Every time we do something which lifts a person up, which gives their life meaning, which brings a smile to their face and joy to their heart, we are being life-givers and we are being true to the plan God had for us in giving us the gift of life in the first place. There simply is no better way to be faithful to our deepest God-given identity as human beings and then for the majority of us as Christians, than to be generous with our time, with our talents, and with all the good things we have and enjoy, to enrich the lives of others.

In the end, it really is as simple as deciding each day to be on the lookout for ways in which we can do something good for someone else. And one of the ways - not the only way but one of the ways - we can decide to do this is to provide whatever help we can to those who are already doing it and who perhaps are doing it full-time either as volunteers or as Church workers. Many of these people are involved in our LifeLink Agencies and they need our encouragement and our support.

If today each group of you who are here from one of our Catholic schools here in the Archdiocese of Perth can put your heads together and, first of all, make a commitment to doing something to raise money for LifeLink and then share your energy and creativity in coming up with activities and projects that will encourage other people to get involved, then you will be living out the identity that God gave you when he gave you the gift of life and planted deep within you the identity of being a life giver in the image of God, who is the great life giver.

This, of course, is exactly one of the things for which our so far one and only canonised saint, St Mary of the Cross Mackillop, is remembered - her famous saying – never see a need without doing something about it.
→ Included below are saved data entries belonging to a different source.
(** The string ends in a character [str.rstrip()] removes. *)
Fixpoint ends_in_space (s : string) : bool :=
  match s with
  | "" => false
  | String a "" => is_space a
  | String _ rest => ends_in_space rest
  end.

(** A run that leaves the component [f] of the world as it was. *)
Definition keeps {A X : Type} (f : world -> X) (m : cmd A) (w : world) : Prop :=
  f (after (m w)) = f w.

(** The table [CREATE TABLE IF NOT EXISTS] leaves behind. *)
Definition table_after_create (t : option table) : table :=
  match t with
  | Some tb => tb
  | None => {| columns := trades_schema; rows := [] |}
  end.

(** The world after one more request. *)
Definition one_more_request (w : world) : world :=
  {| requests_made := S (requests_made w); updates_made := updates_made w;
     sqlite_calls := sqlite_calls w; clock_reads := clock_reads w; db := db w |}.

(** The world after one more status update, one more call into sqlite3
    that leaves the table [t], and one more reading of the clock. *)
Definition one_more_update (w : world) : world :=
  {| requests_made := requests_made w; updates_made := S (updates_made w);
     sqlite_calls := sqlite_calls w; clock_reads := clock_reads w; db := db w |}.

Definition one_more_sqlite_call (w : world) (t : option table) : world :=
  {| requests_made := requests_made w; updates_made := updates_made w;
     sqlite_calls := S (sqlite_calls w); clock_reads := clock_reads w; db := t |}.

Definition one_more_clock_read (w : world) : world :=
  {| requests_made := requests_made w; updates_made := updates_made w;
     sqlite_calls := sqlite_calls w; clock_reads := S (clock_reads w); db := db w |}.

(** A run after which the table has only grown. *)
Definition grows {A : Type} (m : cmd A) (w : world) : Prop :=
  grown (db w) (db (after (m w))).

(** The names start-up binds when the configuration has no section
    [api_server]: every [.get] returns [None]. *)
Definition unconfigured (contents : pyval) : globals :=
  {| config := contents; url := PNone; port := PNone; username := PNone; password := PNone;
     save_to_db := PNone; send_tweet := PNone; starting_capital := PNone;
     position_size := PNone; run_interval := PNone |}.

(** * Properties *)

Set Default Proof Using "Type".

(** ** Formatting to two decimals *)

Lemma round_half_even_near num den :
  0 <= num -> 0 < den ->
  0 <= PyFloat.round_half_even num den
  /\ Z.abs (2 * num - 2 * PyFloat.round_half_even num den * den) <= den.
Proof.
  intros Hn Hd. unfold PyFloat.round_half_even.
  pose proof (Z.div_mod num den ltac:(lia)) as Hdm.
  pose proof (Z.mod_pos_bound num den Hd) as B.
  pose proof (Z.div_pos num den Hn Hd) as Q.
  set (q := num / den) in *. set (r := num mod den) in *.
  cbv zeta.
  destruct (Z.compare_spec (2 * r) den) as [H|H|H].
  - destruct (Z.even q); split; nia.
  - split; nia.
  - split; nia.
Qed.

(** On a tie the even neighbour is taken. *)
Lemma round_half_even_tie num den :
  2 * (num mod den) = den -> Z.even (PyFloat.round_half_even num den) = true.
Proof.
  intros T. unfold PyFloat.round_half_even. rewrite T, Z.compare_refl.
  destruct (Z.even (num / den)) eqn:Ev; [exact Ev|].
  rewrite Z.even_add, Ev. reflexivity.
Qed.

Lemma hundredths_nonneg m e : 0 <= PyFloat.hundredths m e.
Proof.
  unfold PyFloat.hundredths. destruct e.
  - lia.
  - pose proof (Z.pow_nonneg 2 (Z.pos p)). nia.
  - apply round_half_even_near; [lia|]. apply Z.pow_pos_nonneg; lia.
Qed.

(** The hundredths the formatting prints are within half a hundredth of
    the exact binary value. *)
Lemma hundredths_nearest m e :
  (Qabs ((PyFloat.hundredths m e # 100) - PyFloat.magnitude m e) <= 1 # 200)%Q.
Proof.
  apply Qabs_Qle_condition.
  unfold PyFloat.hundredths, PyFloat.magnitude. destruct e as [|p|p].
  - unfold Qle, Qminus, Qplus, Qopp, inject_Z; cbn [Qnum Qden]. lia.
  - unfold Qle, Qminus, Qplus, Qopp, inject_Z; cbn [Qnum Qden].
    pose proof (Z.pow_pos_nonneg 2 (Z.pos p) ltac:(lia) ltac:(lia)). nia.
  - destruct (round_half_even_near (100 * Z.pos m) (2 ^ Z.pos p) ltac:(lia)
                 ltac:(apply Z.pow_pos_nonneg; lia)) as [N A].
    set (n := PyFloat.round_half_even (100 * Z.pos m) (2 ^ Z.pos p)) in *.
    unfold Qle, Qminus, Qplus, Qopp; cbn [Qnum Qden].
    rewrite !Pos2Z.inj_mul, Pos2Z.inj_pow.
    set (d := Z.pos 2 ^ Z.pos p) in *.
    assert (0 < d) by (apply Z.pow_pos_nonneg; lia).
    apply Z.abs_le in A. nia.
Qed.
(** * CCMS: the Case Store of [database.py]

    A shallow embedding of the persistence layer of the case-management
    application: the SQLite schema created by [init_db], the forward
    migration [migrate_db], and the CRUD and relationship operations over
    the ten tables.

    Conventions of the embedding.

    - A table is the list of its rows, an insert appending to it.  A scan
      of a table visits the rows in ascending rowid, whatever their place
      in the list.
    - An [INTEGER] is a [Z]; a [TEXT] is a [string], compared byte-wise
      (SQLite's BINARY collation); a nullable column is an [option];
      a [REAL] is only ever stored and tested for NULL, never computed on.
    - Every function of [database.py] opens a connection with
      [PRAGMA foreign_keys = ON], executes its statements, commits and
      closes.  When a statement raises, the connection is closed without
      a commit and the pending changes are rolled back: an operation is
      either [Ok] with the new store, or [Err] and the store is the one
      it started from.
    - [datetime('now')] is an input: operations that insert a row with a
      [created_at] default take the current time as their [now] argument. *)

From Stdlib Require Import ZArith List String Ascii Bool Lia.
From Stdlib Require Import Permutation Sorted.
Import ListNotations.
Open Scope string_scope.
Open Scope Z_scope.

Set Implicit Arguments.

(** ** Values and errors *)

(** A [REAL] column value: the bit pattern of the double it holds. *)
Inductive real := Real (bits : Z).

(** The exceptions of the [sqlite3] module the store can raise.  The message
    of an [IntegrityError] names the constraint kind, which is what the
    pages test for (["UNIQUE constraint" in str(e)]). *)
Inductive error :=
| UniqueViolation      (* IntegrityError: UNIQUE constraint failed *)
| CheckViolation       (* IntegrityError: CHECK constraint failed *)
| ForeignKeyViolation  (* IntegrityError: FOREIGN KEY constraint failed *)
| OperationalError.    (* no such table / no such column / duplicate column *)

Inductive result (A : Type) :=
| Ok (a : A)
| Err (e : error).
Arguments Ok {A} a.
Arguments Err {A} e.

Definition bind {A B} (r : result A) (k : A -> result B) : result B :=
  match r with
  | Ok a => k a
  | Err e => Err e
  end.

Notation "x <- c1 ;; c2" := (bind c1 (fun x => c2))
  (at level 61, c1 at next level, right associativity).

(** Python's [s or None] on a [str]: the empty string is falsy. *)
Definition or_None (s : string) : option string :=
  if (s =? "")%string then None else Some s.

(** Python's [int(b)] on a [bool]. *)
Definition int_of_bool (b : bool) : Z := if b then 1 else 0.

(** ** Rows of the ten tables *)

Module Case.
Record row := mk {
  id                  : Z;
  title               : string;
  crime_type          : string;
  date_occurred       : string;
  address             : option string;
  latitude            : option real;
  longitude           : option real;
  crime_scene_address : option string;
  crime_scene_lat     : option real;
  crime_scene_lon     : option real;
  body_found_address  : option string;
  body_found_lat      : option real;
  body_found_lon      : option real;
  is_murder           : Z;
  victim_count        : option Z;
  mo_description      : option string;
  victim_profile      : option string;
  status              : string;
  created_at          : string
}.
For us to be like this, for us to be real life-givers to those in need - we need to have eyes that are open to seeing the needs around us; ears that are open to hearing the cries of God’s needy people: and hearts that are big enough for those in need to find a place in our lives.

This is my hope for all of you today; this is the source of my gratitude and admiration for all those who since LifeLink’s beginnings have been people with open eyas and ears and great big hearts; this is my prayer for the future of our Catholic schools, our Catholic Church here in WA, and our wider society.

And so, to bring this to a conclusion I ask you to enthusiastically support my LifeLink Day initiative and help raise a minimum of $120,000 for people in need in the community this year.

I officially launch LifeLink Day 2024 for secondary schools and extend to you this Blessing.

My best wishes and thanks to the principals, teachers and students throughout the Archdiocese, as you embark on your LifeLink Day”.

Let’s all be life-givers: this is what God has made us to be!